Погревшись ранним утром в бане и полежав в минеральной воде бассейна ханты-мансийской гостиницы, я вышел охладиться на балкон второго этажа, опоясывающий банную зону. Порадовался щебетанию птиц, выругал шёпотом испортившего атмосферу курильщика. Вернулся и обнаружил запертую изнутри дверь. Долго стоял на морозном воздухе в плавках, всматривался в стекло, беззвучно открывая рот. Как кот, выставленный за дверь.
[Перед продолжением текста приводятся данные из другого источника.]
(* ===== verification/Cosim.v ===== *)
(** * Co-simulation ([src/dromajo_cosim.cpp])

    The design under test (DUT) reports every instruction it commits and every trap it
    takes; the model executes the same instruction and compares.  [dromajo_cosim_step]
    iterates until an instruction commits: a trap ends an iteration without one.  The
    iterations are bounded by fuel, since a program that traps for ever never commits.
    Logging is left out; the GOLDMEM_INORDER build is off. *)

From S2P Require Import Prelude Iomem Cpu Pmp Csr Trap Machine Mmu Alu Insn Fp Vector Interp SafeInsn Safety Platform Devices Main.

(** The machine and the members of [common] that co-simulation uses; [pending_interrupt]
    is part of the machine. *)
Record cosim_state := mkCosim { cs_machine : machine; cs_maxinsns : Z; cs_pending_exception : Z }.

(** From the machine that [virt_machine_main] builds. *)
Definition dromajo_cosim_init (m : machine) (maxinsns : Z) : cosim_state :=
  mkCosim (m <| cosim := true |> <| pending_interrupt := -1 |>) maxinsns (-1).

Definition is_store_conditional (insn : Z) : bool :=
  let opcode := insn .& 0x7f in
  let funct3 := (insn >> 12) .& 7 in
  (opcode =? 0x2f) && (insn >> 27 =? 3) && ((funct3 =? 2) || (funct3 =? 3)).

Definition is_amo (insn : Z) : bool :=
  if negb (insn .& 0x7f =? 0x2f) then false
  else existsb (Z.eqb (insn >> 27)) [1; 2; 0; 4; 0xc; 0x8; 0x10; 0x14; 0x18; 0x1c].

(** [None]: the uninitialised [pa] of a failed translation, or a failed assertion. *)
Definition is_mmio_load (reg offset size : Z) (m : machine) : option (bool * machine) :=
  match riscv_get_reg_previous (cpu m) reg with
  | None => None
  | Some base =>
      match riscv_cpu_get_phys_addr m (u64 (base + offset)) ACCESS_READ with
      | (XOk pa, m) =>
          Some (riscv_cpu_pmp_access_ok (cpu m) pa size PMPCFG_R
                && match get_phys_mem_range (mem_map m) pa with None => true | Some _ => false end, m)
      | _ => None
      end
  end.

Definition set_reg (rn v : Z) (m : machine) : option machine :=
  match riscv_set_reg (cpu m) rn v with None => None | Some s => Some (m <| cpu := s |>) end.

(** The CSRs whose values are taken from the DUT. *)
Definition is_dut_csr (csrno : Z) : bool :=
  ((0xB00 <=? csrno) && (csrno <? 0xB20)) || ((0xC00 <=? csrno) && (csrno <? 0xC20))
  || ((csrno =? 0x344) || (csrno =? 0x144)).

(** The base register, the offset and the destination of a load that may be MMIO. *)
Definition mmio_operands (insn : Z) : option (Z * Z * Z) :=
  let opcode := insn .& 0x7f in
  let rd := (insn >> 7) .& 0x1f in
  let rdc := ((insn >> 2) .& 7) + 8 in
  if ((opcode =? 3) || is_amo insn) && nz rd then
    Some ((insn >> 15) .& 0x1f, (if opcode =? 3 then i32 insn >> 20 else 0), rd)
  else if (insn .& 0xE003 =? 0x6000) && nz rdc then
    Some (((insn >> 7) .& 7) + 8, get_field1 insn 10 3 5 .| get_field1 insn 5 6 7, rdc)
  else if (insn .& 0xE003 =? 0x4000) && nz rdc then
    Some (((insn >> 7) .& 7) + 8, get_field1 insn 10 3 5 .| get_field1 insn 6 2 2 .| get_field1 insn 5 6 6, rdc)
  else None.

(** Reads of such a CSR. *)
Definition csr_override (insn dut_wdata : Z) (m : machine) : option machine :=
  let rd := (insn >> 7) .& 0x1f in
  if (insn .& 0x7f =? 0x73) && nz rd && is_dut_csr (insn >> 20) then set_reg rd dut_wdata m else Some m.

Definition handle_dut_overrides (insn dut_wdata : Z) (m : machine) : option machine :=
  let size := (insn >> 12) .& 3 in
  match csr_override insn dut_wdata m with
  | None => None
  | Some m =>
      match mmio_operands insn with
      | None => Some m
      | Some (reg, offset, rd) =>
          match is_mmio_load reg offset size m with
          | None => None
          | Some (mmio, m) => if mmio : bool then set_reg rd dut_wdata m else Some m
          end
      end
  end.

(** [None]: the assertion that no interrupt is pending. *)
Definition dromajo_cosim_raise_trap (cause : Z) (st : cosim_state) : option cosim_state :=
  if cause <? 0 then
    if pending_interrupt (cs_machine st) =? -1
    then Some (mkCosim ((cs_machine st) <| pending_interrupt := cause .& 63 |>) (cs_maxinsns st) (cs_pending_exception st))
    else None
  else Some (mkCosim (cs_machine st) (cs_maxinsns st) (i32 cause)).

(** One call of [riscv_cpu_interp64(s, 1)]. *)
Definition interp_one (m : machine) : option (Z * machine) :=
  match riscv_cpu_interp64 1 m with
  | (inl _, _) => None
  | (inr n, m) => if aborted (devs m) then None else Some (n, m)
  end.

(** How the loop of [dromajo_cosim_step] ends: an instruction committed, with the
    registers it wrote, its address and its bits; the wrong cause; undefined
    behaviour; or the fuel ran out. *)
Inductive loop_end :=
| Committed (iregno fregno emu_pc emu_insn : Z) (m : machine) (pending_exception : Z)
| Wrong_cause (m : machine) (pending_exception : Z)
| Stuck
| Looping.

Record dut := mkDut { dut_pc : Z; dut_insn : Z; dut_wdata : Z }.

(** The bits of the instruction at [pc]; a failed read leaves the variable as it was. *)
Definition emu_fetch (insn : Z) (m : machine) : Z * machine :=
  let '(r, m) := riscv_read_insn (pc (cpu m)) m in
  let insn := match r with Some insn => insn | None => insn end in
  (if negb (insn .& 3 =? 3) then insn .& 0xFFFF else insn, m).

(** [riscv_cpu_set_mip(s, riscv_cpu_get_mip(s) | 1 << pending_interrupt)]; [None]: a shift
    by 32 or more. *)
Definition assert_interrupt (m : machine) : option machine :=
  if pending_interrupt m =? -1 then Some m
  else if 32 <=? pending_interrupt m then None
  else Some (m <| cpu ::= fun s =>
         riscv_cpu_set_mip (pending_interrupt m) (cosim m) s (riscv_cpu_get_mip s .| u32 (1 << pending_interrupt m)) |>).

(** The exception that races an interrupt: true if its cause is not the DUT's. *)
Definition race (pe : Z) (m : machine) : option (bool * machine) :=
  if negb (pending_interrupt m =? -1) && negb (pe =? -1) then
    match interp_one m with
    | None => None
    | Some (_, m) =>
        let cause := i32 (if priv (cpu m) =? PRV_S then scause (cpu m) else mcause (cpu m)) in
        Some (negb (pe =? cause), m)
    end
  else Some (false, m).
У нас жили коты разной упитанности и расцветки, но неизменно звались Арсиками. В кошачьем имени должна быть буква «С», можете назвать Скотиком или Собакой. Арсиков мы приучали лазить в форточку, лень было ходить выпускать в дверь. Жили мы на первом этаже, коты быстро усваивали урок и с удовольствием не только выходили, но и входили в дом. Просыпаюсь под утро от грохота. Кот не рассчитал прыжка, свалился между рамами и бьётся о стекло, как громадная муха. Его собрат, любитель валерьянки, ошибся адресом и приземлился на одеяло в соседскую квартиру. Дом вздрогнул от истошного крика.
Чужого котёнка я случайно переехал велосипедом и в ужасе смотрел, как он расплющился под колесом. Весил я мало, велосипед был детский, животное не пострадало. Забредшему бело-жёлтому коту-здоровяку я дал каплю спиртного. Угощение не понравилось, он долго хмурился, расползшись, как квашня, на заборе.
Брат-Боря усмирял любого наглеца, самые вздорные экземпляры засыпали у него на руках вверх тормашками. Мы влезли с ним на крышу, привязали к сумке зонтик и усадили туда вырывающегося Арсения.